A pie bird, pie vent, pie whistle, pie funnel, or pie chimney is a hollow ceramic device, originating in Europe, shaped like a funnel, chimney, or upstretched bird with open beak used for supporting or venting a pie.  Occasionally other whimsical shapes are used.

History
Pies with top crusts need to be vented, to allow steam to escape.  Funnel-style steam vents have been placed in the center of fruit and meat pies during cooking since Victorian times; bird shapes came later. The bird shape was likely inspired by the "four and twenty blackbirds baked in a pie" from the nursery rhyme "Sing a Song of Sixpence"; that "the birds began to sing" suggests a means for a vent.

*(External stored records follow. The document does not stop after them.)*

(* ===== verification/M0ViewSpec.v ===== *)
(** * What the active page shows

    The display is only left alone when it shows the same text already; an
    armed transmitter is always on the screen; the footer of the AI pages
    tells the state of the transmitter - unless a name on the page holds the
    words the footer is found by. *)

From Stdlib Require Import String.
From S2P Require Import Prelude CString Print SnapshotTime SnapshotProject AiPageView AiPageText M0View.

(** ** Models that are equal *)

Lemma strcmp_eq_spec a b : strcmp_eq a b = true <-> c_string a = c_string b.
Proof. apply bool_decide_eq_true. Qed.

Lemma ai_pages_equal l r : page_words l -> page_words r -> active l = true ->
  deck_ai_page_view_model_equal l r = true ->
  exists t, deck_ai_page_view_model_format l 1024 = Some t /\ deck_ai_page_view_model_format r 1024 = Some t.
Proof.
  intros Hl Hr Ha. unfold deck_ai_page_view_model_equal. rewrite Ha. destruct (negb _); [done|]. cbn [negb].
  destruct (deck_ai_page_view_model_format l 1024) as [t|] eqn:El; [|done].
  destruct (deck_ai_page_view_model_format r 1024) as [t'|] eqn:Er; [|done].
  intros E%strcmp_eq_spec. exists t. split; [done|].
  apply format_ok in El as (w & -> & Hw & _); [|done]. apply format_ok in Er as (w' & -> & Hw' & _); [|done].
  by rewrite !c_string_id in E by (by eapply ok_plain); rewrite E.
Qed.

(** C40: The presentation is skipped only for a model that gives the very text, and
    the very kind of page, that is on the display. *)
Theorem equal_models_look_alike l r (Hl : page_words (ai_page l)) (Hr : page_words (ai_page r))
    (He : deck_m0_view_model_equal l r = true) :
  deck_m0_view_model_format_active_page l 1024 = deck_m0_view_model_format_active_page r 1024.
Proof.
  unfold deck_m0_view_model_equal in He. unfold deck_m0_view_model_format_active_page. cbv zeta in He.
  destruct (serial_page_visible (serial l)) eqn:Vl, (serial_page_visible (serial r)) eqn:Vr; try discriminate He;
    cbn [orb Bool.eqb andb] in He.
  { f_equal. unfold format_serial_page. rewrite Vl, Vr. unfold serial_equal in He.
    destruct (serial l), (serial r). cbn in He. bool_prop.
    repeat match goal with H : Bool.eqb _ _ = true |- _ => apply eqb_prop in H end. by subst. }
  destruct (ai_visible l) eqn:Al, (ai_visible r) eqn:Ar; try discriminate He; cbn [orb Bool.eqb andb negb] in He |- *.
  - apply andb_true_iff in He as [He Hf]. apply strcmp_eq_spec in Hf.
    apply andb_true_iff in Al as [Al _].
    destruct (ai_pages_equal _ _ Hl Hr Al He) as (t & -> & ->). cbn. f_equal.
    assert (serial_footer (serial l) = serial_footer (serial r)) as E.
    { revert Hf. unfold serial_footer. repeat case_match; done. }
    unfold overlay_serial_footer. by rewrite E.
  - f_equal. destruct l, r. cbn in *. bool_prop.
    repeat match goal with H : Bool.eqb _ _ = true |- _ => apply eqb_prop in H end. subst.
    unfold deck_m0_view_model_format. cbn.
    repeat match goal with x : option bytes |- _ => destruct x end; try done; cbn.
    match goal with H : same_text (Some _) (Some _) = true |- _ => apply strcmp_eq_spec in H; rewrite H end. done.
Qed.

Definition sample_serial (state : deck_serial_view_state_t) (failed : bool) : deck_serial_view_model_t :=
  {| serial_state := state; session_id := 7; owner_generation := 3; usb_tx_rejected := 0; uart_install_failures := 1;
     uart_fifo_overflows := 0; uart_driver_buffer_full := 0; uart_install_failed := failed; uart_installed := false |}.

(** A model that shows the AI page [page]. *)
Definition sample_model (page : deck_ai_page_view_model_t) (s : deck_serial_view_model_t) (uptime : Z)
  : deck_m0_view_model_t :=
  {| firmware_version := Some (literal "1.0.0"); data_source := DECK_DATA_VERIFIED; rtc_available := true;
     rtc_hour := 9; rtc_minute := 5; rtc_error_count := 0; sensor_available := true; raw_temperature_tenths_c := 251;
     calibrated_temperature_tenths_c := -25; humidity_tenths_percent := 505; sensor_error_count := 0;
     buttons_available := true; key_event := DECK_BUTTON_SHORT_PRESS; key_event_count := 1;
     boot_event := DECK_BUTTON_NONE; boot_event_count := 0; wifi_state := DECK_WIFI_CONNECTED;
     wifi_config_state := DECK_WIFI_CONFIG_VIEW_ACTIVE; wifi_record_status := DECK_WIFI_RECORD_VIEW_VALID;
     wifi_candidate_record_status := DECK_WIFI_RECORD_VIEW_EMPTY; wifi_config_generation := 1;
     setup_state := DECK_SETUP_IDLE; setup_ssid := []; setup_password := []; setup_address := []; refresh_count := 2;
     uptime_seconds := uptime; minimum_free_heap_bytes := 65536; ai_page := page; serial := s |}.

Lemma sample_page_words state : page_words (sample_page state).
Proof.
  split; try (vm_compute; split; discriminate); [|constructor].
  split; try (vm_compute; split; discriminate). constructor; [|constructor]. split; vm_compute; split; discriminate.
Qed.

(** The uptime is not on the AI page. *)
Lemma equal_models_look_alike_witness :
  let model := sample_model (sample_page DECK_AI_PAGE_SNAPSHOT_FRESH) (sample_serial DECK_SERIAL_VIEW_DISARMED false) in
  deck_m0_view_model_equal (model 1) (model 2) = true
  /\ deck_m0_view_model_format_active_page (model 1) 1024 = deck_m0_view_model_format_active_page (model 2) 1024.
Proof.
  intros model. assert (deck_m0_view_model_equal (model 1) (model 2) = true) as He by (vm_compute; reflexivity).
  split; [exact He|]. exact (equal_models_look_alike (model 1) (model 2) (sample_page_words _) (sample_page_words _) He).
Defined.

(** ** An armed transmitter is on the screen *)

Lemma length_print_u n : (List.length (print_u n) <= 20)%nat.
Proof. apply length_digits. Qed.

Lemma length_error_count n : (List.length (format_uart_error_count n) <= 7)%nat.
Proof. unfold format_uart_error_count. case_match; [vm_compute; lia|]. unfold snprintf. rewrite length_take. lia. Qed.

Lemma serial_page_fits s : (List.length (serial_page_text s) < 1024)%nat.
Proof.
  unfold serial_page_text. cbv zeta.
  pose proof (length_error_count (uart_fifo_overflows s)). pose proof (length_error_count (uart_driver_buffer_full s)).
  pose proof (length_print_u (session_id s)). pose proof (length_print_u (owner_generation s)).
  pose proof (length_print_u (usb_tx_rejected s)). pose proof (length_print_u (uart_install_failures s)).
  rewrite !length_app.
  assert (List.length (serial_owner_name (serial_state s)) = 6%nat) as -> by (unfold serial_owner_name; by case_match).
  generalize dependent (print_u (session_id s)). generalize dependent (print_u (owner_generation s)).
  generalize dependent (print_u (usb_tx_rejected s)). generalize dependent (print_u (uart_install_failures s)).
  generalize dependent (format_uart_error_count (uart_fifo_overflows s)).
  generalize dependent (format_uart_error_count (uart_driver_buffer_full s)).
  intros. destruct (_ || _), (uart_installed s); cbn [List.length literal]; simpl; lia.
Qed.

(** The words the footer is found by are on the page only once. *)
Definition says_disarmed_once (page : bytes) : Prop :=
  strstr page placeholder = Some (List.length page - List.length placeholder)%nat.

Definition armed_page (owner : String.string) (result : option bytes * bool) : Prop :=
  exists rest, result = (Some (literal "SERIAL          " ++ literal owner ++ newline ++ rest), false).

(** What is shown, by the state of the transmitter. *)
Definition transmitter_shown m (result : option bytes * bool) : Prop :=
  match serial_state (serial m) with
  | DECK_SERIAL_VIEW_USB_TX => armed_page "USB TX" result
  | DECK_SERIAL_VIEW_WEB_TX => armed_page "WEB TX" result
  | _ =>
      result.2 = ai_visible m
      /\ forall t, ai_visible m = true -> result.1 = Some t ->
         exists before, deck_ai_page_view_model_format (ai_page m) 1024 = Some (before ++ placeholder)
           /\ (says_disarmed_once (before ++ placeholder) -> t = before ++ serial_footer (serial m))
  end.

Lemma overlay_once s before n t : says_disarmed_once (before ++ placeholder) ->
  overlay_serial_footer s (before ++ placeholder) n = Some t -> t = before ++ serial_footer s.
Proof.
  unfold says_disarmed_once, overlay_serial_footer. rewrite length_app, Nat.add_sub. intros ->. cbv zeta.
  case_match; [done|]. intros E. apply (inj Some) in E as <-.
  rewrite take_app_length, drop_ge; [by rewrite app_nil_r|]. by rewrite length_app.
Qed.

(** While somebody may transmit, the serial page says who, whatever else is in
    the model, and it always fits.  Otherwise the AI page ends with the state
    of the transmitter, if the words the footer is found by are not elsewhere
    on it. *)
Theorem transmitter_is_always_shown m (Hm : page_words (ai_page m)) :
  transmitter_shown m (deck_m0_view_model_format_active_page m 1024).
Proof.
  unfold transmitter_shown, deck_m0_view_model_format_active_page, serial_page_visible, armed_page.
  destruct (serial_state (serial m)) eqn:Es; cbn [bool_decide orb].
  1,2: rewrite !bool_decide_eq_false_2 by done; cbn [orb]; destruct (ai_visible m) eqn:Ev; cbn [negb fst snd];
    (split; [done|]); intros t Hv Ht; [|done];
    apply bind_Some in Ht as (page & Hp & Ht); destruct (format_ok _ _ _ Hm Hp) as (w & -> & _ & before & E);
    rewrite E in *; exists before; (split; [done|]); intros Ho; by eapply overlay_once.
  all: rewrite ?(bool_decide_eq_true_2 (DECK_SERIAL_VIEW_USB_TX = DECK_SERIAL_VIEW_USB_TX)) by done;
    rewrite ?(bool_decide_eq_true_2 (DECK_SERIAL_VIEW_WEB_TX = DECK_SERIAL_VIEW_WEB_TX)) by done;
    rewrite ?orb_true_r; cbn [orb]; unfold format_serial_page, serial_page_visible; rewrite Es;
    rewrite ?(bool_decide_eq_true_2 (DECK_SERIAL_VIEW_USB_TX = DECK_SERIAL_VIEW_USB_TX)) by done;
    rewrite ?(bool_decide_eq_true_2 (DECK_SERIAL_VIEW_WEB_TX = DECK_SERIAL_VIEW_WEB_TX)) by done;
    rewrite ?orb_true_r; cbn [orb negb]; unfold fits;
    rewrite (proj2 (Nat.ltb_lt _ _) (serial_page_fits (serial m))); unfold serial_page_text, serial_owner_name;
    rewrite Es; by eexists.
Qed.

Lemma transmitter_is_always_shown_witness :
  let m := sample_model (sample_page DECK_AI_PAGE_SNAPSHOT_FRESH) (sample_serial DECK_SERIAL_VIEW_DISARMED true) 1 in
  transmitter_shown m (deck_m0_view_model_format_active_page m 1024).
Proof. intros m. exact (transmitter_is_always_shown m (sample_page_words _)). Defined.

(** A session whose name is those words: the name is replaced, and the page
    goes on saying that the transmitter is disarmed when the UART has failed. *)
Definition spoofing_page : deck_ai_page_view_model_t :=
  (sample_page DECK_AI_PAGE_SNAPSHOT_FRESH)
    <| codex := sample_codex <| featured_session :=
         {| present := true; SnapshotProject.session_id := literal "s1"; has_display_name := true;
            display_name := literal "tx disarmed"; state := DECK_AI_SNAPSHOT_SESSION_RUNNING;
            confidence := DECK_AI_SNAPSHOT_CONFIDENCE_VERIFIED; has_last_activity_at := false;
            last_activity_at_unix_ms := 0; has_duration_seconds := false; duration_seconds := 0;
            has_turn_tokens := false; turn_tokens := 0; has_context_used_basis_points := false;
            context_used_basis_points := 0 |} |> |>.

Lemma footer_replaces_a_name :
  let m := sample_model spoofing_page (sample_serial DECK_SERIAL_VIEW_DISARMED true) 1 in
  serial_footer (serial m) = literal "TX UART ERROR"
  /\ exists before, deck_m0_view_model_format_active_page m 1024
       = (Some (before ++ lines_of [literal "TX UART ERROR"; literal "RUNNING / VERIFIED"; literal "TX DISARMED"]), true).
Proof.
  split; [reflexivity|].
  eexists (lines_of [literal "20:34  -2.5C  WIFI 3/4  AGENT ON"; kDivider; literal "CODEX  VERIFIED";
                     literal "5H      [########--] R75% 5h00m"; literal "TOKEN 1.2M"; kDivider] ++ newline).
  vm_compute. reflexivity.
Qed.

Pie funnels were used to prevent pie filling from boiling up and leaking through the crust by allowing steam to escape from inside the pie.  They also supported the pastry crust in the center of the pie, so that it did not sag in the middle, and are occasionally known as "crustholders".  Older ovens had more problems with uniform heating, and the pie bird prevented boil-over in pie cooking.

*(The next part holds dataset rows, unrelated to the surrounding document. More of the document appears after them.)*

(** ** The offset of a zone *)

(** Case analysis on the zones of a list. *)
Ltac in_zones H := unfold kFixed, american, european in H;
  repeat (apply elem_of_cons in H as [[= -> ->]|H]); [..|by apply not_elem_of_nil in H].

Ltac in_names H := repeat (apply elem_of_cons in H as [->|H]); [..|by apply not_elem_of_nil in H].

Section Offsets.
Context (utc : Z) (Hutc : 0 <= utc < (last_day + 1) * 86400).

Let Y : Z := year (civil_from_days (Z.quot utc 86400)).

Lemma american_season standard : -480 <= standard <= -300 ->
  in_season (american_start standard) (american_end standard) utc
  <-> (american_start standard Y <=? utc) && (utc <? american_end standard Y) = true.
Proof.
  intros Hs. destruct (year_of utc Hutc). apply season_of_year; [|done|done].
  intros y Hy. apply american_in_year; lia.
Qed.

Lemma european_season : in_season european_start european_end utc
  <-> (european_start Y <=? utc) && (utc <? european_end Y) = true.
Proof. destruct (year_of utc Hutc). apply season_of_year; [|done|done]. intros y Hy. apply european_in_year; lia. Qed.

Lemma sydney_season : in_season sydney_start sydney_end utc
  <-> (sydney_start Y <=? utc) && (utc <? sydney_end Y) = true.
Proof. destruct (year_of utc Hutc). apply season_of_year; [|done|done]. intros y Hy. apply sydney_in_year; lia. Qed.

Lemma american_offset_spec (pacific : bool) : let standard := if pacific then -480 else -300 in
  american_offset pacific Y utc
  = standard + if (american_start standard Y <=? utc) && (utc <? american_end standard Y) then 60 else 0.
Proof.
  destruct (year_of utc Hutc) as [HY _]. fold Y in HY. cbv zeta. unfold american_offset, utc_seconds.
  rewrite (proj2 (nth_sunday_spec Y 3 2 HY ltac:(lia) ltac:(lia))), (proj2 (nth_sunday_spec Y 11 1 HY ltac:(lia) ltac:(lia))).
  change (7 * 2 - 6) with 8. change (7 * 1 - 6) with 1. unfold american_start, american_end.
  set (first := next_sunday _). set (last := next_sunday _). clearbody first last. destruct pacific.
  - change (u32 (2 - Z.quot (-480) 60)) with 10. change (u32 (2 - Z.quot (-480 + 60) 60)) with 9.
    case_match; case_match; bool_prop; lia.
  - change (u32 (2 - Z.quot (-300) 60)) with 7. change (u32 (2 - Z.quot (-300 + 60) 60)) with 6.
    case_match; case_match; bool_prop; lia.
Qed.

Lemma european_offset_spec (london : bool) : european_offset london Y utc
  = (if london then 0 else 60) + if (european_start Y <=? utc) && (utc <? european_end Y) then 60 else 0.
Proof.
  destruct (year_of utc Hutc) as [HY _]. fold Y in HY. unfold european_offset, utc_seconds.
  rewrite (proj2 (last_sunday_spec Y 3 31 HY ltac:(lia) ltac:(unfold month_days; simpl; lia))),
    (proj2 (last_sunday_spec Y 10 31 HY ltac:(lia) ltac:(unfold month_days; simpl; lia))).
  unfold european_start, european_end. by rewrite !Z.mul_1_l.
Qed.

Lemma sydney_offset_spec :
  sydney_offset Y utc = if (sydney_start Y <=? utc) && (utc <? sydney_end Y) then 600 else 660.
Proof.
  destruct (year_of utc Hutc) as [HY _]. fold Y in HY. unfold sydney_offset, utc_seconds.
  rewrite (proj2 (nth_sunday_spec Y 4 1 HY ltac:(lia) ltac:(lia))), (proj2 (nth_sunday_spec Y 10 1 HY ltac:(lia) ltac:(lia))).
  change (7 * 1 - 6) with 1. unfold sydney_start, sydney_end.
  set (first := next_sunday _). set (last := next_sunday _). clearbody first last.
  case_match; case_match; bool_prop; lia.
Qed.

(** The zones of [timezone_offset_minutes], on the text of the name. *)
Definition zone_offset (zone : bytes) : option Z :=
  match List.find (fun candidate => bool_decide (zone = candidate.1)) kFixed with
  | Some candidate => Some candidate.2
  | None =>
      if bool_decide (zone = literal "America/Los_Angeles") then Some (american_offset true Y utc)
      else if bool_decide (zone = literal "America/New_York") then Some (american_offset false Y utc)
      else if bool_decide (zone = literal "Europe/London") then Some (european_offset true Y utc)
      else if bool_decide (zone = literal "Europe/Berlin") || bool_decide (zone = literal "Europe/Paris")
           then Some (european_offset false Y utc)
      else if bool_decide (zone = literal "Australia/Sydney") then Some (sydney_offset Y utc)
      else None
  end.

Lemma zone_character timezone i zone : c_string timezone = zone -> (i <= List.length zone)%nat -> timezone.[i] = zone.[i].
Proof. intros E Hi. rewrite c_string_at by (unfold strlen; rewrite E; lia). by rewrite E. Qed.

Lemma timezone_offset_zone timezone : timezone_offset_minutes (Some timezone) utc = zone_offset (c_string timezone).
Proof.
  unfold timezone_offset_minutes, zone_offset. cbn [mbind option_bind]. unfold strcmp_eq. fold Y.
  replace (List.find (fun candidate => bool_decide (c_string timezone = c_string candidate.1)) kFixed)
    with (List.find (fun candidate => bool_decide (c_string timezone = candidate.1)) kFixed) by reflexivity.
  destruct (List.find _ kFixed); [done|].
  repeat match goal with |- context [c_string (literal ?s)] => change (c_string (literal s)) with (literal s) end.
  destruct (bool_decide_reflect (c_string timezone = literal "America/Los_Angeles")) as [E|_].
  { by rewrite (zone_character _ 8 _ E) by (vm_compute; lia). }
  destruct (bool_decide_reflect (c_string timezone = literal "America/New_York")) as [E|_].
  { by rewrite (zone_character _ 8 _ E) by (vm_compute; lia). }
  destruct (bool_decide_reflect (c_string timezone = literal "Europe/London")) as [E|_].
  { by rewrite (zone_character _ 7 _ E) by (vm_compute; lia). }
  destruct (bool_decide_reflect (c_string timezone = literal "Europe/Berlin")) as [E|_].
  { by rewrite (zone_character _ 7 _ E) by (vm_compute; lia). }
  destruct (bool_decide_reflect (c_string timezone = literal "Europe/Paris")) as [E|_]; [|done].
  by rewrite (zone_character _ 7 _ E) by (vm_compute; lia).
Qed.

(** What the northern zones and Sydney observe. *)
Lemma american_observed (pacific : bool) zone : (zone, if pacific then -480 else -300) ∈ american ->
  observes utc zone (american_offset pacific Y utc).
Proof.
  intros Hz. rewrite american_offset_spec.
  set (standard := if pacific then -480 else -300) in *.
  pose proof (american_season standard ltac:(unfold standard; destruct pacific; lia)) as Hs. destruct (_ && _).
  - by apply observes_american_summer; [|apply Hs].
  - rewrite Z.add_0_r. apply observes_american_winter; [done|]. by intros H%Hs.
Qed.

Lemma european_observed (london : bool) zone : (zone, if london then 0 else 60) ∈ european ->
  observes utc zone (european_offset london Y utc).
Proof.
  intros Hz. rewrite european_offset_spec. pose proof european_season as Hs. destruct (_ && _).
  - by apply observes_european_summer; [|apply Hs].
  - rewrite Z.add_0_r. apply observes_european_winter; [done|]. by intros H%Hs.
Qed.

Lemma sydney_observed : observes utc (literal "Australia/Sydney") (sydney_offset Y utc).
Proof.
  rewrite sydney_offset_spec. pose proof sydney_season as Hs. destruct (_ && _).
  - by apply observes_sydney_winter, Hs.
  - apply observes_sydney_summer. by intros H%Hs.
Qed.

Lemma fixed_stands name minutes : (name, minutes) ∈ kFixed -> exists h m, stands_at name h m /\ minutes = h * 60 + m.
Proof.
  intros Hz. in_zones Hz;
    first [exists 0, 0; split; [constructor; set_solver|reflexivity]|exists 8, 0; split; [constructor; set_solver|reflexivity]
          |eexists _, _; split; [constructor|reflexivity]].
Qed.

Lemma zone_offset_observed zone offset : zone_offset zone = Some offset -> observes utc zone offset.
Proof.
  unfold zone_offset. destruct (List.find _ kFixed) as [[name minutes]|] eqn:Ef.
  { apply List.find_some in Ef as [Hin Hz%bool_decide_eq_true]. intros [= <-]. cbn in Hz. subst.
    apply list_elem_of_In, fixed_stands in Hin as (h & m & Hs & ->). by apply observes_fixed. }
  clear Ef. repeat case_bool_decide; subst; cbn [orb]; intros E; try discriminate E;
    apply (inj Some) in E; rewrite <- E.
  all: clear -Hutc; lazymatch goal with
    | |- observes _ (literal "America/Los_Angeles") _ => apply (american_observed true); left
    | |- observes _ (literal "America/New_York") _ => apply (american_observed false); right; left
    | |- observes _ (literal "Europe/London") _ => apply (european_observed true); left
    | |- observes _ (literal "Europe/Berlin") _ => apply (european_observed false); right; left
    | |- observes _ (literal "Europe/Paris") _ => apply (european_observed false); right; right; left
    | |- _ => exact sydney_observed
    end.
Qed.

(** A zone observes one offset at a time. *)
Lemma observed_zone_offset zone offset : observes utc zone offset -> zone_offset zone = Some offset.
Proof.
  destruct 1 as [zone hours minutes Hz|zone offset Hz Hs|zone offset Hz Hs|zone offset Hz Hs|zone offset Hz Hs|Hs|Hs].
  - destruct Hz as [zone Hz| | |zone Hz| |]; try reflexivity; in_names Hz; reflexivity.
  - in_zones Hz; apply american_season in Hs; try lia.
    + change (Some (american_offset true Y utc) = Some (-480 + 60)). by rewrite american_offset_spec, Hs.
    + change (Some (american_offset false Y utc) = Some (-300 + 60)). by rewrite american_offset_spec, Hs.
  - in_zones Hz; rewrite american_season in Hs by lia; apply not_true_is_false in Hs.
    + change (Some (american_offset true Y utc) = Some (-480)). by rewrite american_offset_spec, Hs.
    + change (Some (american_offset false Y utc) = Some (-300)). by rewrite american_offset_spec, Hs.
  - apply european_season in Hs. in_zones Hz.
    + change (Some (european_offset true Y utc) = Some (0 + 60)). by rewrite european_offset_spec, Hs.
    + change (Some (european_offset false Y utc) = Some (60 + 60)). by rewrite european_offset_spec, Hs.
    + change (Some (european_offset false Y utc) = Some (60 + 60)). by rewrite european_offset_spec, Hs.
  - rewrite european_season in Hs. apply not_true_is_false in Hs. in_zones Hz.
    + change (Some (european_offset true Y utc) = Some 0). by rewrite european_offset_spec, Hs.
    + change (Some (european_offset false Y utc) = Some 60). by rewrite european_offset_spec, Hs.
    + change (Some (european_offset false Y utc) = Some 60). by rewrite european_offset_spec, Hs.
  - change (Some (sydney_offset Y utc) = Some 600). apply sydney_season in Hs. by rewrite sydney_offset_spec, Hs.
  - change (Some (sydney_offset Y utc) = Some 660). rewrite sydney_season in Hs. apply not_true_is_false in Hs.
    by rewrite sydney_offset_spec, Hs.
Qed.
End Offsets.

Lemma offset_bounds utc zone offset : observes utc zone offset -> -480 <= offset <= 660.
Proof. destruct 1 as [? ? ? Hz|? ? Hz ?|? ? Hz ?|? ? Hz ?|? ? Hz ?|?|?]; [destruct Hz; lia|..]; try in_zones Hz; lia. Qed.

The traditional inverted funnels, with arches on the bottom for steam to enter, were followed by ceramic birds; and from the 1940s they have been produced in a multitude of designs. Creigiau Pottery of South Wales produced a 'Welsh Pie Dragon' in copper lustreware. This trend has been particularly noticeable in recent times, due to their increasing popularity as gifts and collectors' items rather than simply utilitarian kitchen tools.